*** Block opens ***

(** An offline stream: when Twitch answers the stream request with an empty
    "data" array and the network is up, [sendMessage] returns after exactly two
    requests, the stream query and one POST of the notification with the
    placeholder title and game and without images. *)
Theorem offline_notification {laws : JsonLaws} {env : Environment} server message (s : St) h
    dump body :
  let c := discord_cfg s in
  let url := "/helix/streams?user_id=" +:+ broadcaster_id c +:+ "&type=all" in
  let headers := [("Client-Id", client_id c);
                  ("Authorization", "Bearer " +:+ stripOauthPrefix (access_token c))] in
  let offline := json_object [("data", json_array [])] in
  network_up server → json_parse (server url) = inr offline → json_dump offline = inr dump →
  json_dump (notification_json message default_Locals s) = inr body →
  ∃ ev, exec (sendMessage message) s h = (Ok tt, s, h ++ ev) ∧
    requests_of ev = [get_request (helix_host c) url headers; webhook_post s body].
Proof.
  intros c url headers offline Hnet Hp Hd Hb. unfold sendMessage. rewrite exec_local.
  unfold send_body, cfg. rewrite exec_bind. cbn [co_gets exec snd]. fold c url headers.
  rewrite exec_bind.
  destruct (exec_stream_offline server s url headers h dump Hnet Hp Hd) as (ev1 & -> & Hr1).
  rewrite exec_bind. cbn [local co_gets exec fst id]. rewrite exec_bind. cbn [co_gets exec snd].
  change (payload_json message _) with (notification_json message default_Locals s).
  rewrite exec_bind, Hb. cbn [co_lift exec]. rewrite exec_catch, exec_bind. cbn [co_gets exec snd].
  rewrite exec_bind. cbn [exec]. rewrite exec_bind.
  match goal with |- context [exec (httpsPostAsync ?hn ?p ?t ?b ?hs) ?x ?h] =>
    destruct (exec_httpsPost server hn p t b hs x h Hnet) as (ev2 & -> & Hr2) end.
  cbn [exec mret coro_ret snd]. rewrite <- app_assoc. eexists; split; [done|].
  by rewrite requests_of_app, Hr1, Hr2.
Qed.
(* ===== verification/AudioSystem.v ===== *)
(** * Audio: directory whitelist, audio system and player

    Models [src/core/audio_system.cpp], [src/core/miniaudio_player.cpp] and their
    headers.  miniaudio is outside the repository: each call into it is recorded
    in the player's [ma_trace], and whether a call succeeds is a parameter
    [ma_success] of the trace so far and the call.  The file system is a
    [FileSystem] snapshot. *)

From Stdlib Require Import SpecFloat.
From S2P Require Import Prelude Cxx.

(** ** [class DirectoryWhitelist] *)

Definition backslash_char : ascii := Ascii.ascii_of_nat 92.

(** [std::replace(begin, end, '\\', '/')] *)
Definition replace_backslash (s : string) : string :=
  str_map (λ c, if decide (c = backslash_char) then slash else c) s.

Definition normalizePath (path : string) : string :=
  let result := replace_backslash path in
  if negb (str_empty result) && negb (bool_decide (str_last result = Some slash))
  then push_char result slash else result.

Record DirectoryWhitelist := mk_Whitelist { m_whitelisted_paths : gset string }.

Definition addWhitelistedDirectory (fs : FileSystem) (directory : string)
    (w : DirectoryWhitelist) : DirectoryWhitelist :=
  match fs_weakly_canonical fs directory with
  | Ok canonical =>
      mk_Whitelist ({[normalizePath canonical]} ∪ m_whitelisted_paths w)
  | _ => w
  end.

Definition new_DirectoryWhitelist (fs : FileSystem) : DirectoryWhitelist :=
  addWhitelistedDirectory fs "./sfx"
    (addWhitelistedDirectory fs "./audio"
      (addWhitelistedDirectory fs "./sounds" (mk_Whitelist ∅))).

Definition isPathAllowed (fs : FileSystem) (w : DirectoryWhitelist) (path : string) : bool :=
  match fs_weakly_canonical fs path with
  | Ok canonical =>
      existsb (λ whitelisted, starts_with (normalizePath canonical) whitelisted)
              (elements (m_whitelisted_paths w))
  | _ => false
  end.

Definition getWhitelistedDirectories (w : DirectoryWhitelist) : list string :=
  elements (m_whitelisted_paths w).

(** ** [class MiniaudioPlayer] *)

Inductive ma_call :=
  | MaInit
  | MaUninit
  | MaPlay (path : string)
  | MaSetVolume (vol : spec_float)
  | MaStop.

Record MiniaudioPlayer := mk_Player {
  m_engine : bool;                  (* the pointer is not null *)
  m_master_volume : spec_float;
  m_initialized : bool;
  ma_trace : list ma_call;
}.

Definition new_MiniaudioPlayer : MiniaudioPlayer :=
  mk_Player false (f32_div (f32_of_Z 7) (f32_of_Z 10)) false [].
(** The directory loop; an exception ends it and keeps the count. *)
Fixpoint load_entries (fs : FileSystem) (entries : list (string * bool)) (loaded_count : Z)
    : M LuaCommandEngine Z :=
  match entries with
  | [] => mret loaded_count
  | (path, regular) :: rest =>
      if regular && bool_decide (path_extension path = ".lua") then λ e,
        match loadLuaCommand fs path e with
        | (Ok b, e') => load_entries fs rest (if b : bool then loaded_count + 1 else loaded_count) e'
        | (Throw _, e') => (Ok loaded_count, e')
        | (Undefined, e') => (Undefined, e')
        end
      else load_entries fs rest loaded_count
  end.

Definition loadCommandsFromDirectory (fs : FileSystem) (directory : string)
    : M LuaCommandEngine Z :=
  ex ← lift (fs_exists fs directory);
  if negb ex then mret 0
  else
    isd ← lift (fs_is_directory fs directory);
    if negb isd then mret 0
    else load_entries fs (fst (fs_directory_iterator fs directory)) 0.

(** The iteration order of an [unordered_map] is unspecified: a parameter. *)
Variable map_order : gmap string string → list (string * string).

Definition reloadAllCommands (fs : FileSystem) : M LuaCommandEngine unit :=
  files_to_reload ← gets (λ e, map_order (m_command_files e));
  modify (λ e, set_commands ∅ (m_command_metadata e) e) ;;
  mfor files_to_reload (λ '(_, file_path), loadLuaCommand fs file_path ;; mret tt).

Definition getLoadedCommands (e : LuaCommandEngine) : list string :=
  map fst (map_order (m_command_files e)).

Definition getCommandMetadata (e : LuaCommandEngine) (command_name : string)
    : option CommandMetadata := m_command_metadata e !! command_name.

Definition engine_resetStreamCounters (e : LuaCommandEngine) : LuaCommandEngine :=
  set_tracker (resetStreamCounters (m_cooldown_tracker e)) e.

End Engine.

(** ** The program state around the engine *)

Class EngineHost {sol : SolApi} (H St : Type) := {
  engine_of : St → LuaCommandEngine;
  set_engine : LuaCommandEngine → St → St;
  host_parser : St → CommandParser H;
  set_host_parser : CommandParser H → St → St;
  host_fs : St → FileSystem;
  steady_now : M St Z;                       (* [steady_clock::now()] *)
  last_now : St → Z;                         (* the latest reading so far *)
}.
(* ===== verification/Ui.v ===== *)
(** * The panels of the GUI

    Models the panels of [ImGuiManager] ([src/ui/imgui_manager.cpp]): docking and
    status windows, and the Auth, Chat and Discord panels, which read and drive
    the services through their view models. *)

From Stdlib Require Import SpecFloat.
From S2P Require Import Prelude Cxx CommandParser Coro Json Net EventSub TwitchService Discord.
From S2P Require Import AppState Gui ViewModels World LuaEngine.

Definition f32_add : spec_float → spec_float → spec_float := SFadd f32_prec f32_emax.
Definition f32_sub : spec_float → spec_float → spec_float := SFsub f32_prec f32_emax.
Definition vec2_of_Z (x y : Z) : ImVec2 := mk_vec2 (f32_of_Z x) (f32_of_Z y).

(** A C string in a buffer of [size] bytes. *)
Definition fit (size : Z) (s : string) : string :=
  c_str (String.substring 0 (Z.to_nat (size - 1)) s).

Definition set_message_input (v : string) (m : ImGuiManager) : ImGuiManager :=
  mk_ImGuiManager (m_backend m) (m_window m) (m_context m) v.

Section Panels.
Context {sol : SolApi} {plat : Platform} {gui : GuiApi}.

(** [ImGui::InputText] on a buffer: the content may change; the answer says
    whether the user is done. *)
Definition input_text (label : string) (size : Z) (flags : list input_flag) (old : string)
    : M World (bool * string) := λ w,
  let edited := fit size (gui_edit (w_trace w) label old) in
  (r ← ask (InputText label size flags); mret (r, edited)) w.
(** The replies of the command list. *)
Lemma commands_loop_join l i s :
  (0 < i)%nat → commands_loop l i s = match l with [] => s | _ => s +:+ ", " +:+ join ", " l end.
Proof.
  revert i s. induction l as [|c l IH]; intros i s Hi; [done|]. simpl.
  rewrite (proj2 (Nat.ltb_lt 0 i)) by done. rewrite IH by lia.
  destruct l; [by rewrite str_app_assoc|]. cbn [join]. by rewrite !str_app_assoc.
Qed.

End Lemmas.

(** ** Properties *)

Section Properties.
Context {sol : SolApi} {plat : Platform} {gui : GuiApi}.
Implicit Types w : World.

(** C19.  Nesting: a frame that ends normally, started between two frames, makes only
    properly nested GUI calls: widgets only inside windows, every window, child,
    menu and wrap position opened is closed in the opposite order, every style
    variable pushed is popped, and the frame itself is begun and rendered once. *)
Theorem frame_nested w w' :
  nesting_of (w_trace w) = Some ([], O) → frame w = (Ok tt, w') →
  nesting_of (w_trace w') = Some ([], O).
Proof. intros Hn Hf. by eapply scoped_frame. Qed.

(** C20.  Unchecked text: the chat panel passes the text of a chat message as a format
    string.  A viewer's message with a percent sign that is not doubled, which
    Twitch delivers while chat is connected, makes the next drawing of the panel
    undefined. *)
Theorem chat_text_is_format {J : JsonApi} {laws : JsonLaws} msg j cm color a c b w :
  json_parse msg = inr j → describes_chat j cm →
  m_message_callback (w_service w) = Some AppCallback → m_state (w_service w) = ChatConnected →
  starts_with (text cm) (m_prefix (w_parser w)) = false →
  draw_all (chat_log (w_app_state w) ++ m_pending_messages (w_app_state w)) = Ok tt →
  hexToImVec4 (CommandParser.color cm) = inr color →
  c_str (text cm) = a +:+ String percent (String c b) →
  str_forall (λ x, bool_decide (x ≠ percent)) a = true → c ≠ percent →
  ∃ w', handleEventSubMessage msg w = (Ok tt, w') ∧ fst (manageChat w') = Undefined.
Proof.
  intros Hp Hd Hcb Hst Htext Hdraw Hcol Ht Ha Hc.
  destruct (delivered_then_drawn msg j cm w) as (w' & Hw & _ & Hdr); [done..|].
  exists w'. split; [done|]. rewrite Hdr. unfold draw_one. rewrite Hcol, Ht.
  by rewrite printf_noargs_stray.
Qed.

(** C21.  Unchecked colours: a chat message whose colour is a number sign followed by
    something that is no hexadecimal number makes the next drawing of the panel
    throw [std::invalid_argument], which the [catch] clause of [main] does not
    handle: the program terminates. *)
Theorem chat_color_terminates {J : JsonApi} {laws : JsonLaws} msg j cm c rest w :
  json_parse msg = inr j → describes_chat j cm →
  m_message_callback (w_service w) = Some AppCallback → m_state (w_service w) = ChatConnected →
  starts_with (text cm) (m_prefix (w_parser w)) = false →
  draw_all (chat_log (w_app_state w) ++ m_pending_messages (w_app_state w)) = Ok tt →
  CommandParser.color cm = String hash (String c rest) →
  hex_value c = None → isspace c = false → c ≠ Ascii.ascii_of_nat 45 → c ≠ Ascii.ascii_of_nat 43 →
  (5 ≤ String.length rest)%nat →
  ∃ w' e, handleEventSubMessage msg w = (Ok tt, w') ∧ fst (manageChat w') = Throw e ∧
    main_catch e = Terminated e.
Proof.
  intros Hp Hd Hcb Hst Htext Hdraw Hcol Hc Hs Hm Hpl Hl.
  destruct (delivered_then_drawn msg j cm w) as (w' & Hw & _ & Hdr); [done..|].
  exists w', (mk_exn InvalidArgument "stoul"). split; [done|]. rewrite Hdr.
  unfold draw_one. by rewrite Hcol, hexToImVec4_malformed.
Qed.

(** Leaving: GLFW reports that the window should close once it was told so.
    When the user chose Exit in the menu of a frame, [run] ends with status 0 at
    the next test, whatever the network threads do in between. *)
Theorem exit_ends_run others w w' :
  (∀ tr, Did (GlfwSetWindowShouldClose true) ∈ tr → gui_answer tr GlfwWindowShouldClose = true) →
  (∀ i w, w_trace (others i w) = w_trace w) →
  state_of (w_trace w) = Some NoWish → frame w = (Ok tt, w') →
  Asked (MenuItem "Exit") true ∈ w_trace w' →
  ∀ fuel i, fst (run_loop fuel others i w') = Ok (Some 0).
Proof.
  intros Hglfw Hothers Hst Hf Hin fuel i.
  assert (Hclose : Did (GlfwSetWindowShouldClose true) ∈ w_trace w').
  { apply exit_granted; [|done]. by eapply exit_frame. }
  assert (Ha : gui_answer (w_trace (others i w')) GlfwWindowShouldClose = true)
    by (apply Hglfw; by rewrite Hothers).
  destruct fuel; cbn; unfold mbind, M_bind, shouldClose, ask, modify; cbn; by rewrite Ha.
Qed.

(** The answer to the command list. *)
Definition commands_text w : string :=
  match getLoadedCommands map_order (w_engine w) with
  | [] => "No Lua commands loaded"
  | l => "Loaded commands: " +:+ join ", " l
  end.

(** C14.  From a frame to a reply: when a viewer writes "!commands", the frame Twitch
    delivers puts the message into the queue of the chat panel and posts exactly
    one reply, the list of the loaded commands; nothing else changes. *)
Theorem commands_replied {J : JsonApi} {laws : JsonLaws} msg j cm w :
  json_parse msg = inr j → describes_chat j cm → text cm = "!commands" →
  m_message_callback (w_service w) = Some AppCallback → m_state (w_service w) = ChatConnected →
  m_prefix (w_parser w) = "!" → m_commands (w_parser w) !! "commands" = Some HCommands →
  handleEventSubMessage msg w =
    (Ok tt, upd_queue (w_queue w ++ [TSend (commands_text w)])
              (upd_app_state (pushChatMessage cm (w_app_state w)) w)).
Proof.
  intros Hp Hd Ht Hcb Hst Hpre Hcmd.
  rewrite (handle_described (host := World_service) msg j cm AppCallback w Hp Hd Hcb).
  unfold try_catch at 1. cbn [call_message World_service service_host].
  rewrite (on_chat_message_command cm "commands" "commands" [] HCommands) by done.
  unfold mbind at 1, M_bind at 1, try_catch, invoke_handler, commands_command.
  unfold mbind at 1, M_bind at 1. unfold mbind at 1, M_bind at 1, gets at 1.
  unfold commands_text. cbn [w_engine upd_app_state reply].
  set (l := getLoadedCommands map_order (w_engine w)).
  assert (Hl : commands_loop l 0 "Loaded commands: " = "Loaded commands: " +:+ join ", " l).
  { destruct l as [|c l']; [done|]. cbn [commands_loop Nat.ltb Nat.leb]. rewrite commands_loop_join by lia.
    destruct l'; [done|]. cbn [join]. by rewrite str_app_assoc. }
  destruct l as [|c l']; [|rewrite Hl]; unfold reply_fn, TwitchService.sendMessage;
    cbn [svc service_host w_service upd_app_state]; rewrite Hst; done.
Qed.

*** Block closes ***

# WORK ORDER
Nothing but the lines from the start of the data above through the line with "destruct (exec_stream_offline server" should appear in your answer, copied exactly.

# SOLUTION TO THIS EXERCISE
(** An offline stream: when Twitch answers the stream request with an empty
    "data" array and the network is up, [sendMessage] returns after exactly two
    requests, the stream query and one POST of the notification with the
    placeholder title and game and without images. *)
Theorem offline_notification {laws : JsonLaws} {env : Environment} server message (s : St) h
    dump body :
  let c := discord_cfg s in
  let url := "/helix/streams?user_id=" +:+ broadcaster_id c +:+ "&type=all" in
  let headers := [("Client-Id", client_id c);
                  ("Authorization", "Bearer " +:+ stripOauthPrefix (access_token c))] in
  let offline := json_object [("data", json_array [])] in
  network_up server → json_parse (server url) = inr offline → json_dump offline = inr dump →
  json_dump (notification_json message default_Locals s) = inr body →
  ∃ ev, exec (sendMessage message) s h = (Ok tt, s, h ++ ev) ∧
    requests_of ev = [get_request (helix_host c) url headers; webhook_post s body].
Proof.
  intros c url headers offline Hnet Hp Hd Hb. unfold sendMessage. rewrite exec_local.
  unfold send_body, cfg. rewrite exec_bind. cbn [co_gets exec snd]. fold c url headers.
  rewrite exec_bind.
  destruct (exec_stream_offline server s url headers h dump Hnet Hp Hd) as (ev1 & -> & Hr1).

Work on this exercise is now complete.